Samimi Haber Analiz

Pandemide kopan tahıl zinciri; Ukrayna Rusya savaşı ile dünyanın tahıl ambarına düşen bombalar ve küresel ısınma dünyada bir kıtlığın sinyallerini veriyor.

Belki bugün ya da yarın değil ama kıtlık kapıda!

Çin’in gıda stokladığı belirtiliyor. Yıl sonuna kadar, 266 milyon ton yani küresel mısır rezervinin üçte ikisi Çin’de. Pirinç rezervinin yüzde 60’ı, buğdayın ise yüzde 51’i Çin stoklarında olacak.

GIDA MİLLİYETÇİLİĞİ Pandemi döneminde gündeme gelen gıda milliyetçiliğini, stokçuluktan ayıran nokta ülkelerin tarım politikasında belirleniyor.

Söz gelimi Türkiye önümüzdeki yılın haziran ayına kadarki buğdayı yeterli görürken, bunu 2-3 yıl hatta daha uzun erimli bir stoklamaya gitmesi, gıda stokçuluğu olarak yorumlanıyor.
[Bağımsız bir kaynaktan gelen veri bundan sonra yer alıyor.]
(** * utils::lru_cache: an asynchronous LRU cache with request coalescing

    A shallow embedding of [src/include/lru_cache.h] and the proofs of the
    properties its specification states.

    Modelling decisions, all visible in the definitions below:

    - [entry_ptr] is a pointer to a [std::pair<const Key, node>].  Such a
      pair is either the [sentinel_] member or a node of the
      [std::unordered_map] [map_]; the map keeps at most one node per key
      and never moves it, so the address of the node of key [k] is
      written [entry_of k].  Dereferencing [nullptr], or [entry_of k]
      when [k] has no node, is undefined behaviour: the operations return
      [None].
    - [get_reply_f] closures are named by a [reply_id]; what a closure
      does when it is called is given by [on_reply], and what the fetch
      function does by [miss_handler].  Both are arbitrary programs that
      may call back into the cache ([prog]).
    - the completion lambda handed to the fetch function is one-shot.  The
      field [completions_] is ghost state (absent from the C++ object): the
      keys whose lambda has been handed out and not been called yet.
      Calling a lambda that is not there is [undefined].
    - the range-based [for] of the completion lambda takes the bounds of
      the [std::vector] of replies once and then walks the vector itself.
      A [push_back] on that vector while the loop is running invalidates
      the iterators the loop holds, and going on with the loop is
      [undefined] ([drain_loop]).
    - re-entrant calls nest; [exec] takes the nesting depth it may use. *)

From stdpp Require Import base option list gmap.

#[local] Set Warnings "-clear-no-such-hyp".

Module utils.

(** ** std::error_code *)

Inductive error_category := system_category | generic_category.

Record error_code := { ec_value : Z; ec_category : error_category }.

(** [static const std::error_code no_error{0, std::system_category()}] *)
Definition no_error : error_code :=
  {| ec_value := 0; ec_category := system_category |}.

(** The name of a [get_reply_f] closure. *)
Definition reply_id := nat.

Section cache_model.

Context {Key : Type} `{Countable Key} `{!Inhabited Key}.
Context {T : Type}.

(** ** Data *)

Inductive entry_ptr :=
| nullptr
| sentinel_ptr
| entry_of (k : Key).

#[global] Instance entry_ptr_eq_dec : EqDecision entry_ptr.
Proof. solve_decision. Defined.

Record node := {
  value_ : option T;
  older_ : entry_ptr;
  newer_ : entry_ptr
}.

(** [node(std::unique_ptr<T> val_ptr)] and [node()] *)
Definition new_node (val_ptr : option T) : node :=
  {| value_ := val_ptr; older_ := nullptr; newer_ := nullptr |}.

Record lru_cache := {
  sentinel_ : node;
  map_ : gmap Key node;
  limit_ : nat;
  pending_replies_ : gmap Key (list reply_id);
  completions_ : gset Key
}.

Definition with_sentinel (c : lru_cache) (n : node) : lru_cache :=
  {| sentinel_ := n; map_ := map_ c; limit_ := limit_ c;
     pending_replies_ := pending_replies_ c; completions_ := completions_ c |}.

Definition with_map (c : lru_cache) (m : gmap Key node) : lru_cache :=
  {| sentinel_ := sentinel_ c; map_ := m; limit_ := limit_ c;
     pending_replies_ := pending_replies_ c; completions_ := completions_ c |}.

Definition with_pending (c : lru_cache) (p : gmap Key (list reply_id)) : lru_cache :=
  {| sentinel_ := sentinel_ c; map_ := map_ c; limit_ := limit_ c;
     pending_replies_ := p; completions_ := completions_ c |}.

Definition with_completions (c : lru_cache) (s : gset Key) : lru_cache :=
  {| sentinel_ := sentinel_ c; map_ := map_ c; limit_ := limit_ c;
     pending_replies_ := pending_replies_ c; completions_ := s |}.

(** ** Pointers into the cache *)

(** [*p] *)
Definition deref (c : lru_cache) (p : entry_ptr) : option node :=
  match p with
  | nullptr => None
  | sentinel_ptr => Some (sentinel_ c)
  | entry_of k => map_ c !! k
  end.

(** [p->first]; the sentinel pair holds a default-constructed key. *)
Definition first (c : lru_cache) (p : entry_ptr) : option Key :=
  match p with
  | nullptr => None
  | sentinel_ptr => Some inhabitant
  | entry_of k => match map_ c !! k with Some _ => Some k | None => None end
  end.

(** [p->second = n] *)
Definition assign (c : lru_cache) (p : entry_ptr) (n : node) : option lru_cache :=
  match p with
  | nullptr => None
  | sentinel_ptr => Some (with_sentinel c n)
  | entry_of k =>
      match map_ c !! k with
      | Some _ => Some (with_map c (<[k := n]> (map_ c)))
      | None => None
      end
  end.

Inductive dir := Older | Newer.

Definition link (d : dir) (n : node) : entry_ptr :=
  match d with Older => older_ n | Newer => newer_ n end.

Definition with_link (d : dir) (n : node) (q : entry_ptr) : node :=
  match d with
  | Older => {| value_ := value_ n; older_ := q; newer_ := newer_ n |}
  | Newer => {| value_ := value_ n; older_ := older_ n; newer_ := q |}
  end.

Definition set_link (d : dir) (c : lru_cache) (p q : entry_ptr) : option lru_cache :=
  n ← deref c p; assign c p (with_link d n q).

(** [p->second.older_ = q] *)
Definition set_older := set_link Older.
(** [p->second.newer_ = q] *)
Definition set_newer := set_link Newer.

(** ** The recency list (protected members) *)

Definition extract (c : lru_cache) (node : entry_ptr) : option lru_cache :=
  nd ← deref c node;
  let older := older_ nd in
  let newer := newer_ nd in
  c1 ← set_older c newer older;
  set_newer c1 older newer.

Definition insert_at_head (c : lru_cache) (node : entry_ptr) : option lru_cache :=
  let front := older_ (sentinel_ c) in
  c1 ← set_older c node front;
  c2 ← set_newer c1 node sentinel_ptr;
  c3 ← set_newer c2 front node;
  set_older c3 sentinel_ptr node.

(** [map_.find(key)]: [None] is [map_.end()]. *)
Definition map_find (c : lru_cache) (key : Key) : option Key :=
  match map_ c !! key with Some _ => Some key | None => None end.

Definition remove (c : lru_cache) (it : option Key) : option lru_cache :=
  match it with
  | None => None
  | Some k =>
      c1 ← extract c (entry_of k);
      Some (with_map c1 (delete k (map_ c1)))
  end.

Definition evict_lru (c : lru_cache) : option lru_cache :=
  let lru := newer_ (sentinel_ c) in
  key ← first c lru;
  remove c (map_find c key).

Definition touch (c : lru_cache) (node : entry_ptr) : option lru_cache :=
  c1 ← extract c node;
  insert_at_head c1 node.

Definition size (c : lru_cache) : nat := base.size (map_ c).

Definition limit (c : lru_cache) : nat := limit_ c.

(** [while (map_.size() > limit_) evict_lru();] Every round erases one
    node, so [n] rounds are enough when [n] is the size of the map. *)
Fixpoint enforce_limit_loop (n : nat) (c : lru_cache) : option lru_cache :=
  if decide (limit_ c < size c) then
    match n with
    | 0 => None
    | S n' => c1 ← evict_lru c; enforce_limit_loop n' c1
    end
  else Some c.

Definition enforce_limit (c : lru_cache) : option lru_cache :=
  enforce_limit_loop (size c) c.

(** [map_.emplace(key, node(val))] inserts only when the key is absent. *)
Definition map_emplace (c : lru_cache) (key : Key) (val_uptr : option T) : lru_cache :=
  match map_ c !! key with
  | Some _ => c
  | None => with_map c (<[key := new_node val_uptr]> (map_ c))
  end.

Definition add_entry (c : lru_cache) (key : Key) (val_uptr : option T)
  : option (lru_cache * entry_ptr) :=
  let c1 := map_emplace c key val_uptr in
  c2 ← insert_at_head c1 (entry_of key);
  c3 ← enforce_limit c2;
  Some (c3, entry_of key).

(** ** The public members that do not call back *)

(** The constructor; [load] only sizes the buckets. *)
Definition new_cache (limit : nat) : lru_cache :=
  {| sentinel_ := {| value_ := None; older_ := sentinel_ptr; newer_ := sentinel_ptr |};
     map_ := ∅; limit_ := limit; pending_replies_ := ∅; completions_ := ∅ |}.

Definition cbegin (c : lru_cache) : entry_ptr := older_ (sentinel_ c).

Definition cend (c : lru_cache) : entry_ptr := sentinel_ptr.

(** [const_iterator result_iter{cend()};
     if (val_uptr) result_iter = add_entry(key, std::move(val_uptr));]
    at the head of the completion lambda. *)
Definition store_result (c : lru_cache) (key : Key) (val_uptr : option T)
  : option (lru_cache * entry_ptr) :=
  match val_uptr with
  | Some _ => add_entry c key val_uptr
  | None => Some (c, cend c)
  end.

(** [const_iterator::operator++] *)
Definition next (c : lru_cache) (it : entry_ptr) : option entry_ptr :=
  nd ← deref c it; Some (older_ nd).

(** [const_iterator::check_linkage]; [&&] reads its right operand only
    when the left one holds. *)
Definition check_linkage (c : lru_cache) (ptr : entry_ptr) : option bool :=
  nd ← deref c ptr;
  o ← deref c (older_ nd);
  if bool_decide (newer_ o = ptr) then
    n ← deref c (newer_ nd);
    Some (bool_decide (older_ n = ptr))
  else Some false.

Definition flush (c : lru_cache) : lru_cache :=
  let c1 := with_map c ∅ in
  let s1 := with_link Newer (sentinel_ c1) sentinel_ptr in
  with_sentinel c1 (with_link Older s1 sentinel_ptr).

Definition find (c : lru_cache) (key : Key) : entry_ptr :=
  match map_find c key with
  | Some hit => entry_of hit
  | None => cend c
  end.

Definition invalidate (c : lru_cache) (key : Key) : option lru_cache :=
  match map_find c key with
  | Some fit => remove c (Some fit)
  | None => Some c
  end.

(** [for (it = cbegin(); it != cend(); it++)], as the tests walk the
    list: the entries visited, or [None] when the walk dereferences a
    dangling pointer or does not reach [cend()] within [n] steps. *)
Fixpoint walk (n : nat) (c : lru_cache) (it : entry_ptr) : option (list entry_ptr) :=
  if decide (it = cend c) then Some []
  else match n with
       | 0 => None
       | S n' => it' ← next c it; rest ← walk n' c it'; Some (it :: rest)
       end.

Definition traversal (c : lru_cache) : option (list entry_ptr) :=
  walk (size c) c (cbegin c).

(** ** Calls into the cache and the code of its clients *)

(** What a client sees happen: the fetch function being called, and a
    [get_reply_f] being called with its arguments.  [seen] is the cache as
    it is at that moment. *)
Inductive event :=
| fetch_called (key : Key) (seen : lru_cache)
| reply_called (reply : reply_id) (it : entry_ptr) (err : error_code) (seen : lru_cache).

Record world := { cache : lru_cache; log : list event }.

Definition with_cache (w : world) (c : lru_cache) : world :=
  {| cache := c; log := log w |}.

Definition record (w : world) (ev : event) : world :=
  {| cache := cache w; log := log w ++ [ev] |}.

(** The public operations, and the completion lambda
    [(value_uptr_t, std::error_code)] that [get] hands to the fetch function
    for [key]. *)
Inductive call :=
| call_get (key : Key) (reply : reply_id)
| call_find (key : Key)
| call_invalidate (key : Key)
| call_flush
| call_complete (key : Key) (val_uptr : option T) (err : error_code).

(** Client code: a sequence of calls, each chosen from what has been
    observed so far. *)
Inductive prog :=
| ret
| bind_call (c : call) (rest : world → prog).

Inductive outcome :=
| done (w : world)
| out_of_fuel
| undefined.

(** [miss_handler_], and the bodies of the [get_reply_f] closures. *)
Variable miss_handler : Key → world → prog.
Variable on_reply : reply_id → entry_ptr → error_code → world → prog.

Section calls.

(** How a nested call into the cache is executed. *)
Variable exec : call → world → outcome.

Fixpoint run (p : prog) (w : world) : outcome :=
  match p with
  | ret => done w
  | bind_call c rest =>
      match exec c w with
      | done w1 => run (rest w1) w1
      | o => o
      end
  end.

(** [reply(it, err)] *)
Definition invoke_reply (reply : reply_id) (it : entry_ptr) (err : error_code)
    (w : world) : outcome :=
  let w1 := record w (reply_called reply it err (cache w)) in
  run (on_reply reply it err w1) w1.

(** [miss_handler_(key, lambda)] *)
Definition invoke_miss_handler (key : Key) (w : world) : outcome :=
  let w1 := record w (fetch_called key (cache w)) in
  run (miss_handler key w1) w1.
GIDA ÜRETİMİ DÜNYAYA YETMİYOR MU?

Küresel dünyadaki gıda üretimi aslında insanlığa yetecek seviyede. Hali hazırda, dünyanın 3 aylık tüketimine yetecek gıda var. Sorun paylaşım noktasında başlıyor.

Hal böyle olunca Afrika’nın pastadan aldığı pay azalıyor.

KÜRESEL İKLİM DEĞİŞİKLİĞİ Dünyada 828 milyon insanın gıdaya erişimi sorunlu!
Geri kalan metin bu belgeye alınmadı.